I’m incredibly excited about this class: Over the course of six weeks, each participant will learn to adapt the basic Muslin Sweater pattern and knit a sweater that is perfectly tailored to fit themselves. The class will meet for three sessions—May 13, May 27, and June 17—and in between times we’ll share progress and continue the discussion online using a dedicated site.
The Muslin Sweater
In sewing, a test garment known as a muslin is used for perfecting the fit of a pattern. Our Muslin Sweater will be a completely wearable test garment, and the techniques you'll learn in the process are ones you'll be able to apply to future knits.
The first session will focus on customizing the Muslin Sweater pattern. Using body measurements taken in class and the info from your gauge swatch, you'll learn to modify a set-in sleeve pattern to fit the way you want it to—then we'll cast on and begin to work the upper shoulders.
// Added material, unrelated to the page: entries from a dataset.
(* ===== verification/World.v ===== *)
(** * Computations on a world

    The parts of the program that talk to the operating system and to libpcap are
    functions on a world [W], whose operations are parameters.  [io] is the monad of
    such functions, which may be undefined; [outcome] is [Result<T>] of
    include/wadjet/core/result.hpp, an error or a value. *)

From Stdlib Require Import ZArith Lia.
From Stdlib Require Import Strings.Byte.
From stdpp Require Import base numbers list strings.
From S2P Require Import Prelude.
From S2P Require Import Pcap.

(** ** The monad *)

Abbreviation defined_or := (res Empty_set).
Definition io (W A : Type) : Type := W -> defined_or (A * W).
#[global] Instance io_ret {W} : MRet (io W) := fun A a w => Done (a, w).
#[global] Instance io_bind {W} : MBind (io W) := fun A B k m w =>
  match m w with Done (a, w) => k a w | Fail e => Fail e | Undef => Undef end.

Section io.
Context {W : Type}.

Definition call {A} (f : W -> A * W) : io W A := fun w => Done (f w).
Definition undefined {A} : io W A := fun _ => Undef.

(** [*p] and [p->x] of a pointer that may be null. *)
Definition deref {A} (p : option A) : io W A := match p with Some a => mret a | None => undefined end.

(** A computation that may be undefined for other reasons. *)
Definition lift {A} (m : defined_or A) : io W A := fun w => a ← m; Done (a, w).

Lemma bind_call {A B} (f : W -> A * W) (k : A -> io W B) w : (call f ≫= k) w = k (f w).1 (f w).2.
Proof. unfold mbind, io_bind, call. destruct (f w); reflexivity. Qed.

Lemma bind_ret {A B} (a : A) (k : A -> io W B) w : (mret a ≫= k) w = k a w.
Proof. reflexivity. Qed.

Lemma bind_undefined {A B} (k : A -> io W B) w : (undefined ≫= k) w = Undef.
Proof. reflexivity. Qed.

Lemma bind_undef {A B} (m : io W A) (k : A -> io W B) w : m w = Undef -> (m ≫= k) w = Undef.
Proof. intros H. unfold mbind, io_bind. rewrite H. reflexivity. Qed.

Lemma bind_done {A B} (m : io W A) (k : A -> io W B) w a w' : m w = Done (a, w') -> (m ≫= k) w = k a w'.
Proof. intros H. unfold mbind, io_bind. rewrite H. reflexivity. Qed.

Lemma bind_done_inv {A B} (m : io W A) (k : A -> io W B) w b w' :
  (m ≫= k) w = Done (b, w') -> exists a w1, m w = Done (a, w1) /\ k a w1 = Done (b, w').
Proof. unfold mbind, io_bind. destruct (m w) as [[a w1]|e|]; intros H; [eauto | discriminate | discriminate]. Qed.

Lemma deref_inv {A} (p : option A) (w : W) a w' : deref p w = Done (a, w') -> p = Some a /\ w' = w.
Proof. destruct p; [|discriminate]. cbn [deref]. intros H. apply Done_pair_inj in H as [-> ->]. auto. Qed.

Lemma call_inv {A} (f : W -> A * W) w a w' : call f w = Done (a, w') -> f w = (a, w').
Proof. intros H. injection H as H. exact H. Qed.

Lemma lift_inv {A} (m : defined_or A) (w : W) a w' : lift m w = Done (a, w') -> m = Done a /\ w' = w.
Proof. unfold lift. destruct m; [|discriminate|discriminate]. intros H. apply Done_pair_inj in H as [-> ->]. auto. Qed.
End io.

(** ** Results *)

Definition outcome (A : Type) : Type := Error + A.
Definition err {A} (code : Z) (message : string) : outcome A := inl (mkError code message).
Definition ok {A} (a : A) : outcome A := inr a.

(** ** The operating system *)

(** [AF_PACKET] raw sockets, and [AF_INET] datagram sockets for the queries. *)
Inductive SocketKind := PacketSocket | DatagramSocket.

(** File descriptors. *)
Class Descriptors (W : Type) := {
  errno : W -> Z * W;
  socket : SocketKind -> W -> Z * W;
  close : Z -> W -> unit * W
}.

(** [std::strncpy(ifr.ifr_name, name.c_str(), IFNAMSIZ - 1)] into zeros: the name up to
    its first NUL, and no more than 15 characters of it. *)
Fixpoint ifr_name_go (room : nat) (name : string) : string :=
  match room, name with
  | S room', String c name' => if Ascii.eqb c Ascii.zero then "" else String c (ifr_name_go room' name')
  | _, _ => ""
  end.
Definition ifr_name : string -> string := ifr_name_go 15.

(** ** libpcap *)

(** [pcap_pkthdr]; what the field [tv_usec] counts depends on the precision of the handle. *)
Record pcap_pkthdr := mkPkthdr { tv_sec : Z; tv_usec : Z; caplen : Z }.

(** The settings that a handle takes before it is activated. *)
Inductive Setting := Snaplen (n : Z) | Promisc (n : Z) | Timeout (n : Z) | BufferSize (n : Z) | TstampPrecision (n : Z).
Definition PCAP_TSTAMP_PRECISION_NANO : Z := 1.

Record pcap_stat := mkPcapStat { ps_drop : Z; ps_ifdrop : Z }.

(** Handles are numbers, compiled programs have a type of their own.  [is_open] is
    whether a handle may be used; [pcap_loop] calls back with the packets. *)
Class Libpcap (W : Type) := {
  bpf_program : Type;
  is_open : Z -> W -> bool;
  pcap_create : string -> W -> (string + Z) * W;
  pcap_open_offline : string -> W -> (string + Z) * W;
  pcap_open_offline_with_tstamp_precision : string -> Z -> W -> (string + Z) * W;
  pcap_set : Z -> Setting -> W -> Z * W;
  pcap_activate : Z -> W -> Z * W;
  pcap_compile : Z -> string -> W -> option bpf_program * W;
  pcap_setfilter : Z -> bpf_program -> W -> Z * W;
  pcap_freecode : bpf_program -> W -> unit * W;
  pcap_geterr : Z -> W -> string * W;
  pcap_next_ex : Z -> W -> (Z * option (pcap_pkthdr * list byte)) * W;
  pcap_get_tstamp_precision : Z -> W -> Z * W;
  pcap_loop : forall S, Z -> Z -> (pcap_pkthdr -> list byte -> S -> io W S) -> S -> io W S;
  pcap_breakloop : Z -> W -> unit * W;
  pcap_inject : Z -> list byte -> W -> Z * W;
  pcap_stats : Z -> W -> option pcap_stat * W;
  pcap_datalink : Z -> W -> Z * W;
  pcap_close : Z -> W -> unit * W;
  pcap_findalldevs : W -> (string + list string) * W;
  pcap_open_dead : Z -> Z -> W -> option Z * W;
  pcap_offline_filter : bpf_program -> Z -> list byte -> Z;
  bf_len : bpf_program -> Z
}.
Arguments pcap_loop {W _ S}.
Over the next two weeks, you'll complete the upper bodice of the sweater at home, checking in online with questions or to share photos of your work in progress.
In-depth sleeve cap shaping
Shoulder and upper arm shapes can vary a lot from person to person, and a knitter with very square shoulders will need a sleeve cap that is shaped a bit differently from someone with sloping shoulders. In this session, we'll begin working the top down set-in sleeve cap, and learn how to tweak its shape to fit your particular anatomy.
Over the next three weeks, you'll work the sweater body and sleeves, minus hem and cuffs.
In the final session we'll evaluate the fit of our sweaters and see if there are further adjustments that you might try in future knits. We'll also take a look at techniques and stitches for bands, cuffs and hems—the finishing details that can make your sweaters outstanding.
The Muslin Sweater workshop will give you the knowledge and confidence to adjust sweater patterns, and to make garments that fit you beautifully. It's going to be a grand adventure. Hope you can join us!